> _What to do_:
Go through the material below and return each line with the string "congruence" in it.

> _Records_:
(** * Drag To Scroll: a shallow embedding of [main.ts] and its properties

    The plugin class [DragToScrollPlugin] (the version with settings and
    inertia) is embedded as pure functions over an explicit state.  The
    state holds the fields of the plugin instance together with the part
    of the browser the plugin talks to: the list of animation-frame
    callbacks that are scheduled and the counter the browser draws the
    next handle from.  Calls on DOM objects ([preventDefault], [scrollBy],
    [classList.add], ...) are returned by each handler as a list, in the
    order the handler makes them.

    JavaScript numbers are modelled as exact rationals ([Q]): rounding,
    infinities and NaN of IEEE doubles are outside this model.  Mouse
    buttons and animation-frame handles are integers ([Z]).  Module
    [Loose] embeds the release and the inertia engine a second time, over
    numbers with NaN and the infinities, for settings that were stored
    with a friction that is no number. *)

From Stdlib Require Import ZArith QArith Qabs Qpower Qround Lqa Bool List Lia.
From stdpp Require Import base gmap strings.
Import ListNotations.
(** What [step] keeps of the arrays of the running episode. *)
Definition episodeInvariant (w : World) : Prop :=
  length (actions w) = length (states w) /\
  length (rewards w) = length (states w) /\
  Forall (fun a => a = 0%Z \/ a = 1%Z) (actions w) /\
  Forall (fun r => r = 0 \/ r = 1) (rewards w) /\
  episodeReward w = sumR (rewards w) /\
  minEpsilon <= epsilon w <= 1.

(** What happens on the page: an animation frame with the action that
    [chooseAction] drew, or one of the controls. *)
Inductive Event :=
| Frame (action : Z)
| ToggleSim
| ResetSim
| SetForce (v : R)
| SetGravity (v : R)
| SetSpeed (v : R)
| SetPoleConfig (t : SimulationType).

Definition withSettings (w : World) (t : SimulationType) (g f sp : R)
    (run : bool) : World :=
  {| simulationType := t; gravity := g; forceMag := f; simulationSpeed := sp;
     canvasWidth := canvasWidth w;
     x := x w; x_dot := x_dot w; theta := theta w; theta_dot := theta_dot w;
     theta1 := theta1 w; theta1_dot := theta1_dot w;
     theta2 := theta2 w; theta2_dot := theta2_dot w;
     states := states w; actions := actions w; rewards := rewards w;
     episodeReward := episodeReward w; episodeCount := episodeCount w;
     epsilon := epsilon w; simRunning := run |}.

(** The handler of the selector of the pole configuration. *)
Definition changePoleConfig (w : World) (t : SimulationType) : World :=
  let w1 :=
    resetSimulation
      (withSettings w t (gravity w) (forceMag w) (simulationSpeed w)
         (simRunning w)) in
  {| simulationType := simulationType w1; gravity := gravity w1;
     forceMag := forceMag w1; simulationSpeed := simulationSpeed w1;
     canvasWidth := canvasWidth w1;
     x := x w1; x_dot := x_dot w1; theta := theta w1;
     theta_dot := theta_dot w1;
     theta1 := theta1 w1; theta1_dot := theta1_dot w1;
     theta2 := theta2 w1; theta2_dot := theta2_dot w1;
     states := []; actions := []; rewards := [];
     episodeReward := 0;
     episodeCount := episodeCount w1; epsilon := epsilon w1;
     simRunning := simRunning w1 |}.
(** The request parameters [get_ransomware_alerts] prepares. *)
Definition prepare_request_params (start_time_millis end_time_millis : option Z)
    (max_fetch : param)
    (alert_ids alert_state_list alert_severity_list region_ids cluster_ids : pylist)
    : M (gmap string param) :=
  let request_params : gmap string param :=
    {[ "maxAlerts" := max_fetch;
       "alertCategoryList" := PStr "kSecurity";
       "alertStateList" := PStr "kOpen";
       "_includeTenantInfo" := PBool true ]} in
  let request_params :=
    match start_time_millis with
    | Some t => <["startDateUsecs" := PInt (t * 1000)]> request_params
    | None => request_params
    end in
  let request_params :=
    match end_time_millis with
    | Some t => <["endDateUsecs" := PInt (t * 1000)]> request_params
    | None => request_params
    end in
  request_params ← set_if_is_not_empty_display "alertIdList" alert_ids request_params;
  request_params ← set_if_is_not_empty_display "alertStateList" alert_state_list
                     request_params;
  request_params ← set_if_is_not_empty_display "alertSeverityList" alert_severity_list
                     request_params;
  request_params ← set_if_is_not_empty_display "region_ids" region_ids request_params;
  request_params ← set_if_is_not_empty_display "clusterIdentifiers" cluster_ids
                     request_params;
  mret request_params.
(** C6. For every store state, every sequence of current tags and every
    domain, [predict] returns no tag that is among the current tags; and
    after [learn(['soep','balletjes'])] on an empty store,
    [predict(['soep','balletjes'], null)] returns the empty sequence. *)
Theorem predict_excludes_current_tags `{Engine} (st : store)
    (currentTags : list jsval) (dom : option string) :
  (exists l, predict (Opened st) currentTags dom = Resolved l /\
             Forall (fun t => t ∉ l) currentTags) /\
  (forall now : clock,
     predict (Opened (learned empty_store (tagsOf ["soep"; "balletjes"]) None now))
             (tagsOf ["soep"; "balletjes"]) None = Resolved []).
Proof.
  split.
  - eexists. split; [apply predict_opened|].
    apply Forall_forall. intros t Ht Hin.
    destruct (ranking_sublist
      (foldl Map_delete (association_scores st currentTags
                           (domain_scores st dom [])) currentTags))
      as (l & Hperm & Hsub).
    eapply elem_of_sublist in Hin; [|exact Hsub].
    rewrite Hperm in Hin.
    apply delete_all_keys in Hin as [_ Hnot]. by apply Hnot.
  - intros now. vm_compute. reflexivity.
Qed.

(** ** Ranking *)

Section Ranking.







End Ranking.

(** ** The association signal *)

Section Association.

Lemma Map_get_set (m : Map) k v x :
  Map_get (Map_set m k v) x = if decide (k = x) then Some v else Map_get m x.
Proof.
  induction m as [|[k' v'] m IH]; simpl.
  - done.
  - destruct (decide (k' = k)) as [->|Hk]; simpl.
    + by destruct (decide (k = x)).
    + rewrite IH. destruct (decide (k' = x)) as [->|]; [|done].
      by rewrite decide_False.
Qed.

Lemma get_or_0_set (m : Map) k v x :
  get_or_0 (Map_set m k v) x = if decide (k = x) then v else get_or_0 m x.
Proof. unfold get_or_0. rewrite Map_get_set. by destruct (decide (k = x)). Qed.



Lemma Map_get_keys (m : Map) x : is_Some (Map_get m x) <-> x ∈ m.*1.
Proof.
  induction m as [|[k v] m IH]; simpl.
  - split; [by intros [? ?]|by intros ?%elem_of_nil].
  - destruct (decide (k = x)) as [->|Hk].
    + split; [intros _; left|by eexists].
    + rewrite IH, elem_of_cons. split; [by right|].
      by intros [-> | ?].
Qed.

(** What one stored pair does to the entry of [x]. *)
Lemma association_step_get ct (m : Map) stat x :
  Map_get (association_step ct m stat) x
  = if awards ct x stat
    then Some (Number_add (get_or_0 m x) (count stat))
    else Map_get m x.
Proof.
  unfold association_step, awards.
  set (tagA := Array_at (String_split "_" (pair stat)) 0).
  set (tagB := Array_at (String_split "_" (pair stat)) 1).
  destruct (Array_includes ct tagA) eqn:HA, (Array_includes ct tagB) eqn:HB;
    cbn [andb negb orb]; rewrite ?andb_false_r; cbn [orb];
    rewrite ?andb_true_r; try done.
  - rewrite Map_get_set. destruct (decide (tagB = x)) as [<-|Hne].
    + by rewrite bool_decide_eq_true_2.
    + by rewrite bool_decide_eq_false_2.
  - rewrite Map_get_set. destruct (decide (tagA = x)) as [<-|Hne].
    + by rewrite bool_decide_eq_true_2.
    + by rewrite bool_decide_eq_false_2.
Qed.



(** The keys of the score map: those it had, and the tags some stored
    pair awards. *)
Lemma association_fold_keys ct x (l : list TagStat) (m : Map) :
  x ∈ (foldl (association_step ct) m l).*1
  <-> x ∈ m.*1 \/ Exists (fun stat => awards ct x stat = true) l.
Proof.
  revert m. induction l as [|stat l IH]; intros m; simpl.
  - rewrite Exists_nil. tauto.
  - rewrite IH, Exists_cons.
    assert (Hstep : x ∈ (association_step ct m stat).*1
                    <-> x ∈ m.*1 \/ awards ct x stat = true).
    { rewrite <- !Map_get_keys, association_step_get.
      destruct (awards ct x stat); split; eauto.
      intros [? | ?]; [done|discriminate]. }
    tauto.
Qed.

End Association.


(** ** The pair key *)

Section PairKey.

Lemma ltb_asym a b : String.ltb a b = true -> String.ltb b a = false.
Proof.
  unfold String.ltb. rewrite (String.compare_antisym a b).
  destruct (String.compare b a); simpl; congruence.
Qed.

Lemma ltb_total a b :
  String.ltb a b = false -> String.ltb b a = false -> a = b.
Proof.
  unfold String.ltb. rewrite (String.compare_antisym a b).
  destruct (String.compare b a) eqn:E; simpl; try congruence.
  intros _ _. symmetry. by apply String.compare_eq_iff.
Qed.

(** [[a, b].sort()] on two strings swaps them exactly when [b < a]. *)
Lemma sort_two_strings a b :
  Array_sort SortCompare [JStr a; JStr b] =
  if String.ltb b a then [JStr b; JStr a] else [JStr a; JStr b].
Proof.
  unfold Array_sort. simpl.
  destruct (String.ltb a b) eqn:Hab.
  - rewrite (ltb_asym _ _ Hab). reflexivity.
  - destruct (String.ltb b a); reflexivity.
Qed.

Lemma _getPairKey_strings a b :
  _getPairKey (JStr a) (JStr b) =
  if String.ltb b a then b +:+ "_" +:+ a else a +:+ "_" +:+ b.
Proof.
  unfold _getPairKey. rewrite sort_two_strings.
  by destruct (String.ltb b a).
Qed.

(** The key does not depend on the order of the two names. *)
Lemma _getPairKey_comm a b :
  _getPairKey (JStr a) (JStr b) = _getPairKey (JStr b) (JStr a).
Proof.
  rewrite !_getPairKey_strings.
  destruct (String.ltb a b) eqn:Hab, (String.ltb b a) eqn:Hba; try reflexivity.
  - apply ltb_asym in Hab. congruence.
  - by rewrite (ltb_total _ _ Hab Hba).
Qed.

Lemma SortCompare_valid x y :
  valid_key x -> valid_key y ->
  SortCompare x y
  = if String.ltb (ToString x) (ToString y) then -1
    else if String.ltb (ToString y) (ToString x) then 1 else 0.
Proof. intros [kx Hx] [ky Hy]. by destruct x, y. Qed.

Lemma join_two_valid x y :
  valid_key x -> valid_key y ->
  Array_join "_" [x; y] = ToString x +:+ "_" +:+ ToString y.
Proof. intros [kx Hx] [ky Hy]. by destruct x, y. Qed.

(** The pair key of two valid keys is made of their string conversions,
    the smaller one first. *)
Lemma _getPairKey_valid x y :
  valid_key x -> valid_key y ->
  _getPairKey x y
  = if String.ltb (ToString y) (ToString x)
    then ToString y +:+ "_" +:+ ToString x
    else ToString x +:+ "_" +:+ ToString y.
Proof.
  intros Hx Hy. unfold _getPairKey, Array_sort. cbn [foldr sort_insert].
  rewrite (SortCompare_valid x y Hx Hy).
  destruct (String.ltb (ToString x) (ToString y)) eqn:Hxy.
  - rewrite (ltb_asym _ _ Hxy). simpl bool_decide. cbn [sort_insert].
    by apply join_two_valid.
  - destruct (String.ltb (ToString y) (ToString x)); simpl bool_decide;
      cbn [sort_insert]; by apply join_two_valid.
Qed.

End PairKey.

Local Open Scope list_scope.

(** ** The key-path invariant *)

Lemma empty_store_wf : store_wf empty_store.
Proof. repeat split; intros k r; simpl; by rewrite lookup_empty. Qed.

Lemma put_wf st p : store_wf st -> store_wf (put st p).
Proof.
  intros (Ht & Hs & Hd).
  destruct p as [r|r|r]; repeat split; simpl; try done; intros k r';
    (destruct (decide (name r = k)) as [<-|] ||
     destruct (decide (pair r = k)) as [<-|] ||
     destruct (decide (domain r = k)) as [<-|]);
    rewrite ?lookup_insert_eq, ?lookup_insert_ne by done;
    try (by intros [= <-]); auto.
Qed.

(** [learn] keeps every record under the value of its key path. *)
Lemma learned_wf st tags dom now :
  store_wf st -> store_wf (learned st tags dom now).
Proof.
  unfold learned, tx_complete.
  generalize (fired now st (placed (learn (Opened st) tags dom))).
  intros ps. revert st. induction ps as [|p ps IH]; intros st Hwf; simpl; [done|].
  by apply IH, put_wf.
Qed.

(** ** The requests [learn] places and the records they put *)

Section Effect.

Lemma fired_cons now st r q :
  fired now st (r :: q) = fire st (now 0%nat) r ++ fired (fun i => now (S i)) st q.
Proof. reflexivity. Qed.

Lemma fired_app now st q1 q2 :
  fired now st (q1 ++ q2)
  = fired now st q1 ++ fired (fun i => now (length q1 + i)%nat) st q2.
Proof.
  revert now. induction q1 as [|r q1 IH]; intros now; [done|].
  rewrite <- app_comm_cons, !fired_cons, IH. by rewrite app_assoc.
Qed.

Lemma tag_puts_app ps1 ps2 : tag_puts (ps1 ++ ps2) = tag_puts ps1 ++ tag_puts ps2.
Proof. apply omap_app. Qed.

Lemma stat_puts_app ps1 ps2 : stat_puts (ps1 ++ ps2) = stat_puts ps1 ++ stat_puts ps2.
Proof. apply omap_app. Qed.

Lemma domain_puts_app ps1 ps2 :
  domain_puts (ps1 ++ ps2) = domain_puts ps1 ++ domain_puts ps2.
Proof. apply omap_app. Qed.

Lemma puts_of_tags (l : list Tag) :
  tag_puts (map TagPut l) = l /\ stat_puts (map TagPut l) = [] /\
  domain_puts (map TagPut l) = [].
Proof.
  unfold tag_puts, stat_puts, domain_puts.
  repeat split; induction l as [|r l IH]; simpl; try done. by f_equal.
Qed.

Lemma puts_of_stats (l : list TagStat) :
  tag_puts (map StatPut l) = [] /\ stat_puts (map StatPut l) = l /\
  domain_puts (map StatPut l) = [].
Proof.
  unfold tag_puts, stat_puts, domain_puts.
  repeat split; induction l as [|r l IH]; simpl; try done. by f_equal.
Qed.

Lemma TAGS_foldl_put ps st :
  TAGS (foldl put st ps) = foldl (fun m r => <[name r := r]> m) (TAGS st) (tag_puts ps).
Proof.
  revert st. induction ps as [|[r|r|r] ps IH]; intros st; simpl; [done|..];
    by rewrite IH.
Qed.

Lemma TAG_STATS_foldl_put ps st :
  TAG_STATS (foldl put st ps)
  = foldl (fun m r => <[pair r := r]> m) (TAG_STATS st) (stat_puts ps).
Proof.
  revert st. induction ps as [|[r|r|r] ps IH]; intros st; simpl; [done|..];
    by rewrite IH.
Qed.

Lemma DOMAIN_STATS_foldl_put ps st :
  DOMAIN_STATS (foldl put st ps)
  = foldl (fun m r => <[domain r := r]> m) (DOMAIN_STATS st) (domain_puts ps).
Proof.
  revert st. induction ps as [|[r|r|r] ps IH]; intros st; simpl; [done|..];
    by rewrite IH.
Qed.

(** The position of the last occurrence, and membership. *)
Lemma last_position_None `{EqDecision K} (k : K) l :
  last_position k l = None <-> k ∉ l.
Proof.
  induction l as [|k' l IH]; simpl.
  - split; [intros _; apply not_elem_of_nil|done].
  - rewrite not_elem_of_cons.
    destruct (last_position k l) as [i|].
    + split; [done|]. intros [_ Hk]. by apply IH in Hk.
    + destruct (decide (k' = k)) as [->|Hne].
      * split; [done|]. by intros [? _].
      * split; [|done]. intros _. split; [done|]. by apply IH.
Qed.

Lemma last_position_Some `{EqDecision K} (k : K) l i :
  last_position k l = Some i ->
  l !! i = Some k /\ forall j, (i < j)%nat -> l !! j <> Some k.
Proof.
  revert i. induction l as [|k' l IH]; intros i; simpl; [done|].
  destruct (last_position k l) as [i'|] eqn:Hlast.
  - intros [= <-]. destruct (IH i' eq_refl) as [Hi Hafter].
    split; [done|]. intros [|j] Hj; [lia|]. simpl. apply Hafter. lia.
  - destruct (decide (k' = k)) as [->|Hne]; [|done].
    intros [= <-]. split; [done|].
    intros [|j] Hj; [lia|]. simpl. intros Hk.
    apply last_position_None in Hlast. apply Hlast.
    by eapply list_elem_of_lookup_2.
Qed.

Lemma last_position_elem `{EqDecision K} (k : K) l :
  k ∈ l -> exists i, last_position k l = Some i.
Proof.
  intros Hin. destruct (last_position k l) as [i|] eqn:Hlast; [by eexists|].
  by apply last_position_None in Hlast.
Qed.

(** Putting a record for every key of a run: the last put of a key
    stays. *)
Lemma lookup_indexed_puts {K V} `{Countable K} (key : V -> K) (P : K -> bool)
    (keys : list K) :
  forall (f : nat -> K -> V) (m : gmap K V) (k : K),
  (forall j k', key (f j k') = k') ->
  foldl (fun m r => <[key r := r]> m) m (indexed_puts P f keys) !! k
  = if P k then
      match last_position k keys with
      | Some j => Some (f j k)
      | None => m !! k
      end
    else m !! k.
Proof.
  induction keys as [|k' keys IH]; intros f m k Hkey; simpl.
  - by destruct (P k).
  - rewrite foldl_app, IH by (intros; apply Hkey).
    destruct (P k) eqn:HPk.
    + destruct (last_position k keys) as [j|]; [done|].
      destruct (decide (k' = k)) as [->|Hne].
      * rewrite HPk. simpl. by rewrite Hkey, lookup_insert_eq.
      * destruct (P k'); simpl; [|done].
        by rewrite Hkey, lookup_insert_ne.
    + destruct (P k') eqn:HPk'; simpl; [|done].
      rewrite Hkey, lookup_insert_ne; [done|]. congruence.
Qed.

Lemma indexed_puts_length {K V} (f : nat -> K -> V) (keys : list K) :
  length (indexed_puts (fun _ => true) f keys) = length keys.
Proof.
  revert f. induction keys as [|k keys IH]; intros f; simpl; [done|].
  by rewrite IH.
Qed.

Lemma indexed_puts_Forall {K V} (Q : V -> Prop) (P : K -> bool)
    (f : nat -> K -> V) (keys : list K) :
  (forall j k, Q (f j k)) -> Forall Q (indexed_puts P f keys).
Proof.
  revert f. induction keys as [|k keys IH]; intros f HQ; simpl; [constructor|].
  apply Forall_app. split; [|by apply IH].
  destruct (P k); by repeat constructor.
Qed.

(** Step 1: the callback of the i-th tag puts a record carrying the time
    it reads, unless the tag is in the store. *)
Lemma register_tags_fired st tags :
  forall now,
  fired now st (register_tags tags).1
  = map TagPut
      (indexed_puts (fun k => bool_decide (TAGS st !! k = None))
                    (fun j k => new_tag (now j) k) (reached_keys tags)).
Proof.
  induction tags as [|t tags IH]; intros now; simpl; [done|].
  destruct (to_key t) as [k|]; simpl; [|done].
  specialize (IH (fun i => now (S i))).
  destruct (register_tags tags) as [q thrown]; simpl in *.
  rewrite fired_cons, IH, map_app. f_equal. simpl.
  destruct (TAGS st !! k) eqn:Hk.
  - by rewrite bool_decide_eq_false_2.
  - by rewrite bool_decide_eq_true_2.
Qed.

> _Output below_:
  destruct (String.compare b a); simpl; congruence.
  destruct (String.compare b a) eqn:E; simpl; try congruence.
  - apply ltb_asym in Hab. congruence.
      rewrite Hkey, lookup_insert_ne; [done|]. congruence.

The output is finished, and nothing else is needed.